Objective: In the past, the majority of antitumour compound screening approaches had been performed in two-dimensional cell cultures. Although easy to establish and standardize, this culture method provides results of limited significance, as cells are surrounded by an artificial microenvironment, are not exposed to oxygenation gradients, and lack cell-cell contacts. Such conditions directly affect the resistance to various anticancer drugs. Three-dimensional (3D) cell cultures maintain relevant biochemical and morphological properties of cancer cells and therefore more closely resemble the in vivo situation in avascularized tumour nodules. We aimed at the realization of an anticancer drug evaluation concept which employs imaging of reporter gene activity in transfected tumor cells growing in three dimensions.

Material and methods: We established protocols for the microwell plate based generation of homogeneously sized spheroids from different cancer cell lines. One of these was transfected with constructs encoding for Grx1-roGFP2, a green fluorescent protein- (GFP-) based glutathione-specific redox sensor which allows to detect alterations in the glutathione redox potential by ratiometric analysis.

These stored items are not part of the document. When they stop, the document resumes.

(* ===== verification/Http.v ===== *)
(** * HTTP requests and responses, as the handlers see them

    A request is what [net/http] hands to a handler: method and path, the header
    and query lookups, the body's bytes, the peer's address.  A response is its
    status, its body and whether the handler marked it [no-store].  The program's
    response bodies are JSON values; [writeJSON] encodes them with a final line
    break. *)

From S2P Require Import Prelude Bytes Json.

Local Open Scope Z_scope.

Record request := {
  rq_method : string;
  rq_path : string;              (** [r.URL.Path] *)
  rq_escaped : string;           (** [r.URL.EscapedPath()] *)
  rq_header : string → string;   (** [r.Header.Get] *)
  rq_query : string → string;    (** [r.URL.Query().Get] *)
  rq_body : bytes;
  rq_RemoteAddr : string;
  rq_tls : bool;                 (** [r.TLS != nil] *)
}.

Record response := {
  rs_status : Z;
  rs_no_store : bool;
  rs_type : string;
  rs_body : bytes;
}.

Definition line_break : bytes := [Byte.x0a].

(** [json.NewEncoder(w).Encode(v)]. *)
Definition Encode (j : json) : bytes := print compact 0 j ++ line_break.

Lemma Unmarshal_Encode `{JSONLaws A ok} (a : A) : ok a → Unmarshal (Encode (to_json a)) = (a, None).
Proof.
  intros Ha. apply (Unmarshal_line (ok := ok)); [apply compact_ok|done| |by split].
  by repeat constructor.
Qed.

(** [map[string]any] and [map[string]string] bodies are written with their keys
    sorted; the program's literals are given in that order. *)
Definition j_object (l : list (string * json)) : json := JObj ((λ kv, j_key kv.1 kv.2) <$> l).

(** ** The request multiplexer

    The parts of [http.ServeMux] the program's patterns use: a path is cut at its
    slashes, its segments unescaped and compared one by one; a [GET] pattern also
    takes [HEAD]; a pattern that ends in a slash takes every path below it.  A path
    with empty, [.] or [..] segments is redirected, and what no pattern takes is
    refused: [net/http] answers both without the program. *)

Definition slash : Byte.byte := Byte.x2f.
Definition percent : Byte.byte := Byte.x25.

Fixpoint split_on (c : Byte.byte) (s : bytes) : list bytes :=
  match s with
  | [] => [[]]
  | b :: s => if decide (b = c) then [] :: split_on c s
              else match split_on c s with
                   | [] => [[b]]
                   | x :: xs => (b :: x) :: xs
                   end
  end.

(** [url.PathUnescape]; [None] is its error. *)
Fixpoint PathUnescape (s : bytes) : option bytes :=
  match s with
  | [] => Some []
  | b :: s =>
    if decide (b = percent) then
      match s with
      | h :: l :: s =>
        h ← hex_val h; l ← hex_val l; r ← PathUnescape s; Some (byte_of_Z (16 * h + l) :: r)
      | _ => None
      end
    else r ← PathUnescape s; Some (b :: r)
  end.

(** The segments of a path that is clean, unescaped where they can be; a final
    slash leaves an empty last segment. *)
Definition segments (path : string) : option (list string) :=
  match split_on slash (bytes_of path) with
  | [] :: segs =>
    let dots (x : bytes) := String.eqb (string_of x) "." || String.eqb (string_of x) ".." in
    if existsb (λ x, bool_decide (x = [])) (removelast segs) || existsb dots segs then None
    else Some ((λ x, string_of (default x (PathUnescape x))) <$> segs)
  | _ => None
  end.

(** A pattern: method, segments, and whether it ends in a slash. *)
Record pattern := { pt_method : string; pt_segments : list string; pt_tree : bool }.
Definition pat_matches (method : string) (segs : list string) (p : pattern) : bool :=
  (String.eqb p.(pt_method) method || String.eqb p.(pt_method) "GET" && String.eqb method "HEAD")
  && (if p.(pt_tree) then bool_decide (take (length p.(pt_segments)) segs = p.(pt_segments))
                          && (length p.(pt_segments) <? length segs)%nat
      else bool_decide (segs = p.(pt_segments))).

(** The endpoint of the first pattern that matches (the program's patterns do not
    overlap, so their order does not matter). *)
Definition mux {E} (patterns : list (pattern * E)) (r : request) : option E :=
  segs ← segments r.(rq_escaped);
  snd <$> List.find (λ pe, pat_matches r.(rq_method) segs pe.1) patterns.

(** ** net.SplitHostPort *)

(** [strings.LastIndexByte], [IndexByte]. *)
Definition IndexByte (s : bytes) (c : Byte.byte) : option nat :=
  fst <$> list_find (λ b, b = c) s.
Definition LastIndexByte (s : bytes) (c : Byte.byte) : option nat :=
  (λ i, (length s - 1 - i)%nat) <$> IndexByte (reverse s) c.

Definition colon : Byte.byte := Byte.x3a.
Definition lbracket : Byte.byte := Byte.x5b.
Definition rbracket : Byte.byte := Byte.x5d.

(** The host, or [None] for any of its errors. *)
Definition SplitHostPort (hostport : bytes) : option bytes :=
  i ← LastIndexByte hostport colon;
  '(host, j, k) ←
    (if decide (head hostport = Some lbracket) then
       end_ ← IndexByte hostport rbracket;
       if decide (end_ + 1 = i)%nat
       then Some (take (end_ - 1) (drop 1 hostport), 1%nat, (end_ + 1)%nat)
       else None
     else
       let host := take i hostport in
       match IndexByte host colon with
       | Some _ => None
       | None => Some (host, 0%nat, 0%nat)
       end);
  match IndexByte (drop j hostport) lbracket, IndexByte (drop k hostport) rbracket with
  | None, None => Some host
  | _, _ => None
  end.

Example SplitHostPort_v4 :
  string_of <$> SplitHostPort (bytes_of "10.0.0.7:51234") = Some "10.0.0.7".
Proof. reflexivity. Qed.
Example SplitHostPort_v6 : string_of <$> SplitHostPort (bytes_of "[::1]:80") = Some "::1".
Proof. reflexivity. Qed.
Example SplitHostPort_bad : SplitHostPort (bytes_of "::1:80") = None.
Proof. reflexivity. Qed.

Subcellular localization of the sensor was verified by fluorescence microscopy, its functionality was analysed subsequent to oxidation/reduction by flow cytometry and microplate-based kinetic measurements. Ratio-imaging for the detection of redox sensor oxidation in 3D cell cultures was performed using a microscopic setup based on structured illumination and the application of non-phototoxic light doses.

Results: We established stable transfectants of U251MG glioblastoma cells homogeneously expressing Grx1-roGFP2 in the cytoplasm and mitochondria, respectively. The redox sensor was responsive to hydrogen peroxide and dithiothreitol when cells were grown in 2D cell culture. In spheroids, hydrogen peroxide treatment induced a rapid oxidation of the outermost 20–30µm, whereas inner regions remained unaffected.

Conclusion: This study provides a proof of concept for imaging of alterations in the glutathione redox potential in 3D cell cultures, which could be indicative for anticancer drug mediated effects.

Acknowledgement: This study was supported by grants from the Government of Baden-Württemberg and the European Union – Europäischer Fonds für die regionale Entwicklung. The authors thank Eva Winkler, Petra Kruse, Andrea Böhmler, and Claudia Hintze for expert technical assistance.